Crops with reduced nutrient and water requirements are urgently needed in global agriculture. Root growth angle plays an important role in nutrient and water acquisition. A maize diversity panel of 481 genotypes was screened for variation in root angle employing a high‐throughput field phenotyping platform. Genome‐wide association mapping identified several single nucleotide polymorphisms (SNPs) associated with root angle, including one located in the root expressed CBL‐interacting serine/threonine‐protein kinase 15 (ZmCIPK15) gene (LOC100285495). Reverse genetic studies validated the functional importance of ZmCIPK15, causing a approximately 10° change in root angle in specific nodal positions.
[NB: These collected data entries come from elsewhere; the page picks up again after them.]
(* ===== verification/ProtoBridge.v ===== *)
(** * The Protobuf bridge, from columnarschema/protoschema.go, protobridge.go and protocodec.go

    The columns of a message type, and the conversions between messages and columns. The types that can be reached are a list by full name. A
    descent into a message takes fuel: [schema_fuel] is enough, since a type within itself becomes text. The conversions
    are structural in the type of the column. *)

From Stdlib Require Import QArith.QArith.
From S2P Require Import Prelude GoStd GoNet GoFloat Kafka Json Value Cells Frames Codecs Nested Proto.

#[local] Open Scope Z_scope.

(** ** Columns of a message type *)

Definition protoTimestamp := str "google.protobuf.Timestamp".

Definition protoJSONFallback : list bytes :=
  [str "google.protobuf.Struct"; str "google.protobuf.Value"; str "google.protobuf.ListValue"].

Definition protoWrappers : list (bytes * data_type) :=
  [(str "google.protobuf.DoubleValue", TFloat64); (str "google.protobuf.FloatValue", TFloat32);
   (str "google.protobuf.Int64Value", TInt I64); (str "google.protobuf.UInt64Value", TInt U64);
   (str "google.protobuf.Int32Value", TInt I32); (str "google.protobuf.UInt32Value", TInt I64);
   (str "google.protobuf.BoolValue", TBoolean); (str "google.protobuf.StringValue", TString);
   (str "google.protobuf.BytesValue", TBinary)].

Definition wrapped (full : bytes) : option data_type := snd <$> List.find (λ e, bool_decide (e.1 = full)) protoWrappers.

(** The entry of the oneof, unless the pairs have the key. *)
Definition oneofMetadata (field : field_descriptor) (pairs : gmap bytes bytes) : list (bytes * bytes) :=
  match real_oneof field with
  | None => buildMetadata pairs
  | Some name => buildMetadata (pairs ∪ {[MetadataProtoOneof := name]})
  end.

Definition fieldMetadataPairs (f : nested_field) : gmap bytes bytes := fold_left (λ m e, <[e.1 := e.2]> m) (nf_Metadata f) ∅.

Section Fields.
Context (message_column : bytes → bytes → list bytes → option nested_field).

Definition protoElement (name : bytes) (field : field_descriptor) (visiting : list bytes) : option nested_field :=
  match fd_Kind field with
  | DoubleKind => Some (plain name (NScalar TFloat64) false)
  | FloatKind => Some (plain name (NScalar TFloat32) false)
  | Int32Kind | Sint32Kind | Sfixed32Kind => Some (plain name (NScalar (TInt I32)) false)
  | Int64Kind | Sint64Kind | Sfixed64Kind => Some (plain name (NScalar (TInt I64)) false)
  | Uint32Kind | Fixed32Kind => Some (plain name (NScalar (TInt I64)) false)
  | Uint64Kind | Fixed64Kind => Some (plain name (NScalar (TInt U64)) false)
  | BoolKind => Some (plain name (NScalar TBoolean) false)
  | StringKind => Some (plain name (NScalar TString) false)
  | BytesKind => Some (plain name (NScalar TBinary) false)
  | EnumKind => Some (taggedField name (NScalar TString) false {[MetadataProtoEnum := fd_Type field]})
  | MessageKind | GroupKind => message_column name (fd_Type field) visiting
  end.

(** [arrow.MapOf] takes the types of the key and the value. *)
Definition protoMapField (field : field_descriptor) (key value : nested_field) : nested_field :=
  MkNested (fd_Name field) (NMap (erase (nf_Type key)) (nf_Type value)) false (oneofMetadata field ∅).

Fixpoint protoField (field : field_descriptor) (visiting : list bytes) {struct field} : option nested_field :=
  match fd_Map field with
  | Some (key, value) =>
      match protoElement (str "key") key visiting, protoField value visiting with
      | Some key, Some value => Some (protoMapField field key value)
      | _, _ => None
      end
  | None =>
      if IsList field then
        match protoElement (str "item") field visiting with
        | Some element => Some (MkNested (fd_Name field) (NList element) false (oneofMetadata field ∅))
        | None => None
        end
      else
        match protoElement (fd_Name field) field visiting with
        | Some element =>
            Some (MkNested (fd_Name field) (nf_Type element) (fd_HasPresence field) (oneofMetadata field (fieldMetadataPairs element)))
        | None => None
        end
  end.
End Fields.

Section Schema.
Context (env : list (bytes * list field_descriptor)).

Definition json_column (name full : bytes) : nested_field :=
  taggedField name (NScalar TString) false (<[MetadataJSON := str "true"]> {[MetadataProtoMessage := full]}).

Fixpoint protoMessageField (fuel : nat) (name full : bytes) (visiting : list bytes) : option nested_field :=
  if decide (full = protoTimestamp) then Some (plain name (NTimestamp UnitMicrosecond (str "UTC")) false)
  else
    match wrapped full with
    | Some t => Some (taggedField name (NScalar t) false {[MetadataProtoWrapper := full]})
    | None =>
        if decide (full ∈ protoJSONFallback ∨ full ∈ visiting) then Some (json_column name full)
        else
          match fuel with
          | O => None
          | S fuel =>
              match mapM (λ f, protoField (protoMessageField fuel) f (visiting ++ [full])) (message_fields env full) with
              | Some children => Some (plain name (NStruct children) false)
              | None => None
              end
          end
    end.

Definition schema_fuel : nat := S (length env).

Definition protoTopLevelFields (full : bytes) : option (list nested_field) :=
  mapM (λ f, protoField (protoMessageField schema_fuel) f [full]) (message_fields env full).

(** A field of the message [full]. *)
Definition ProtobufArrowField (full : bytes) (field : field_descriptor) : option nested_field :=
  protoField (protoMessageField schema_fuel) field [full].

Definition ProtobufArrowSchema (full : bytes) : option (list field) := map erase_field <$> protoTopLevelFields full.
End Schema.

(** ** Messages to columns *)

(** [Panics] is a failed type assertion, a value of another kind or an index out of range. *)
Inductive proto_error :=
| CannotEncodeJSON (full column : bytes)
| CannotParseJSON (column : bytes)
| JSONNotText (column : bytes)
| TimestampOverflow (column : bytes)
| NotAMap (column : bytes)
| NotAList (column : bytes)
| NotAStruct (column : bytes)
| NotAnInteger
| NotA (kind : proto_kind)
| NoEnumValue (enum symbol : bytes)
| BadMapKey (key : bytes)
| UnsupportedMapKey (kind : proto_kind)
| MissingColumn (column : bytes)
| AppendError (e : cell_error)
| Panics.

Fixpoint fold_results {S A E} (f : A → S → result E S) (l : list A) (s : S) : result E S :=
  match l with [] => Ok s | a :: l => let* s := f a s in fold_results f l s end.

Definition floorDiv (v divisor : Z) : Z :=
  let quotient := int64 (Z.quot v divisor) in
  if negb (Z.rem v divisor =? 0) && negb (eqb (v <? 0) (divisor <? 0)) then int64 (quotient - 1) else quotient.
Definition floorMod (v divisor : Z) : Z := int64 (v - int64 (floorDiv v divisor * divisor)).

Section Bridge.
Context {L : ArrowLib} {P : ProtoLib} (env : list (bytes * list field_descriptor)).

(** The kinds that are not listed in the code are texts: it asks for no message here. *)
Definition protoScalarValue (v : proto_value message) (field : field_descriptor) : result proto_error value :=
  match fd_Kind field, v with
  | (Uint32Kind | Fixed32Kind), PVUint n => Ok (VInt KInt64 (int64 n))
  | (Uint64Kind | Fixed64Kind), PVUint n => Ok (VInt KUint64 n)
  | EnumKind, PVEnum n => Ok (VString (default (FormatInt n) (by_number (fd_Values field) n)))
  | BytesKind, PVBytes s => Ok (VBytes s)
  | (Int32Kind | Sint32Kind | Sfixed32Kind), PVInt n => Ok (VInt KInt32 (int32 n))
  | (Int64Kind | Sint64Kind | Sfixed64Kind), PVInt n => Ok (VInt KInt64 n)
  | FloatKind, PVFloat bits => Ok (VFloat32 (round32 bits))
  | DoubleKind, PVFloat bits => Ok (VFloat64 bits)
  | BoolKind, PVBool b => Ok (VBool b)
  | StringKind, PVString s => Ok (VString s)
  | _, _ => Err Panics
  end.

Definition is_message (field : field_descriptor) : bool := match fd_Kind field with MessageKind | GroupKind => true | _ => false end.

(** [key.Value().String()]. *)
Definition key_String (k : map_key) : bytes :=
  match k with
  | MKInt n | MKUint n => FormatInt n
  | MKBool b => if b then str "true" else str "false"
  | MKString s => s
  end.

(** The item type of a map carries no metadata. *)
Definition mapItemField (item : nested_type) : nested_field := plain (str "value") item true.

Section Descend.
Context (message_value : message → bytes → bytes → list (bytes * bytes) → nested_type → result proto_error value).

Definition protoSingularValue_in (v : proto_value message) (field : field_descriptor) (f : nested_field) : result proto_error value :=
  if is_message field then
    match v with PVMessage m => message_value m (fd_Type field) (nf_Name f) (nf_Metadata f) (nf_Type f) | _ => Err Panics end
  else protoScalarValue v field.

Definition protoColumnValue_in (m : message) (field : field_descriptor) (f : nested_field) : result proto_error value :=
  match fd_Map field with
  | Some (_, value_field) =>
      match nf_Type f with
      | NMap _ item =>
          let* entries := map_results (λ e, let* converted := protoSingularValue_in e.2 value_field (mapItemField item) in
                                            Ok (key_String e.1, converted)) (Get_map m field) in
          Ok (VMap (fold_left (λ r e, map_insert e.1 e.2 r) entries []))
      | _ => Err Panics
      end
  | None =>
      if IsList field then
        match nf_Type f with
        | NList item => let* items := map_results (λ v, protoSingularValue_in v field item) (Get_list m field) in Ok (VList items)
        | _ => Err Panics
        end
      else if fd_HasPresence field && negb (Has m field) then Ok VNil
      else protoSingularValue_in (Get m field) field f
  end.

(** The children of a struct with the fields of the message, in order. *)
Fixpoint child_values (m : message) (fields : list field_descriptor) (children : list nested_field) {struct children} : result proto_error (list (bytes * value)) :=
  match children, fields with
  | [], _ => Ok []
  | child :: children, field :: fields =>
      let* v := protoColumnValue_in m field child in
      let* vs := child_values m fields children in Ok ((nf_Name child, v) :: vs)
  | _ :: _, [] => Err Panics
  end.
End Descend.
(** The cell that the value is written to reads as [r], from which [v'] comes back. *)
Definition value_trips (visiting : list bytes) (field : field_descriptor) (v : proto_value message) : Prop :=
  ∀ fuel name e g, protoElement (message_column fuel) name field visiting = Some e → same_tags e g →
  ∃ w r v', protoSingularValue env v field g = Ok w ∧ settles (erase (nf_Type g)) w r ∧ r ≠ VNil ∧
    protoSingularFromArrow env field g r = Ok v' ∧ back env visiting field v v'.

(** Writing a field that is blank gives back the field of [m], and clears the other members of its oneof only when it holds a value. *)
Definition set_trips (visiting : list bytes) (field : field_descriptor) (m : message) (set : message → result proto_error message) : Prop :=
  ∀ m0, blank m0 field → ∃ m1, set m0 = Ok m1 ∧ field_back env visiting field m m1 ∧
    ∀ g, fd_Name field ≠ fd_Name g → view m1 g = view m0 g ∨
      ((fd_HasPresence field = true → Has m field = true) ∧ blank m1 g ∧ ∃ name, real_oneof field = Some name ∧ real_oneof g = Some name).

Definition field_trips (visiting : list bytes) (field : field_descriptor) (m : message) : Prop :=
  ∀ fuel c, protoField (message_column fuel) field visiting = Some c →
  ∃ w r, protoColumnValue env m field c = Ok w ∧ settles (erase (nf_Type c)) w r ∧
    set_trips visiting field m (protoSetColumn env field c r).

Definition contents_trip (visiting : list bytes) (fields : list field_descriptor) (m : message) : Prop := Forall (λ f, field_trips visiting f m) fields.
Definition items_trip (visiting : list bytes) (field : field_descriptor) (vs : list (proto_value message)) : Prop := Forall (value_trips visiting field) vs.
A steeper root growth angle improved nitrogen capture in silico and in the field. OpenSimRoot simulations predicted at 40 days of growth that this change in angle would improve nitrogen uptake by 11% and plant biomass by 4% in low nitrogen conditions. In field studies under suboptimal N availability, the cipk15 mutant with steeper growth angles had 18% greater shoot biomass and 29% greater shoot nitrogen accumulation compared to the wild type after 70 days of growth. We propose that a steeper root growth angle modulated by ZmCIPK15 will facilitate efforts to develop new crop varieties with optimal root architecture for improved performance under edaphic stress. Genome‐wide association mapping identified CBL‐interacting serine/threonine‐protein kinase 15 (ZmCIPK15) gene that controls root angle and is associated with increased deep nitrogen capture and plant performance in low nitrogen environments.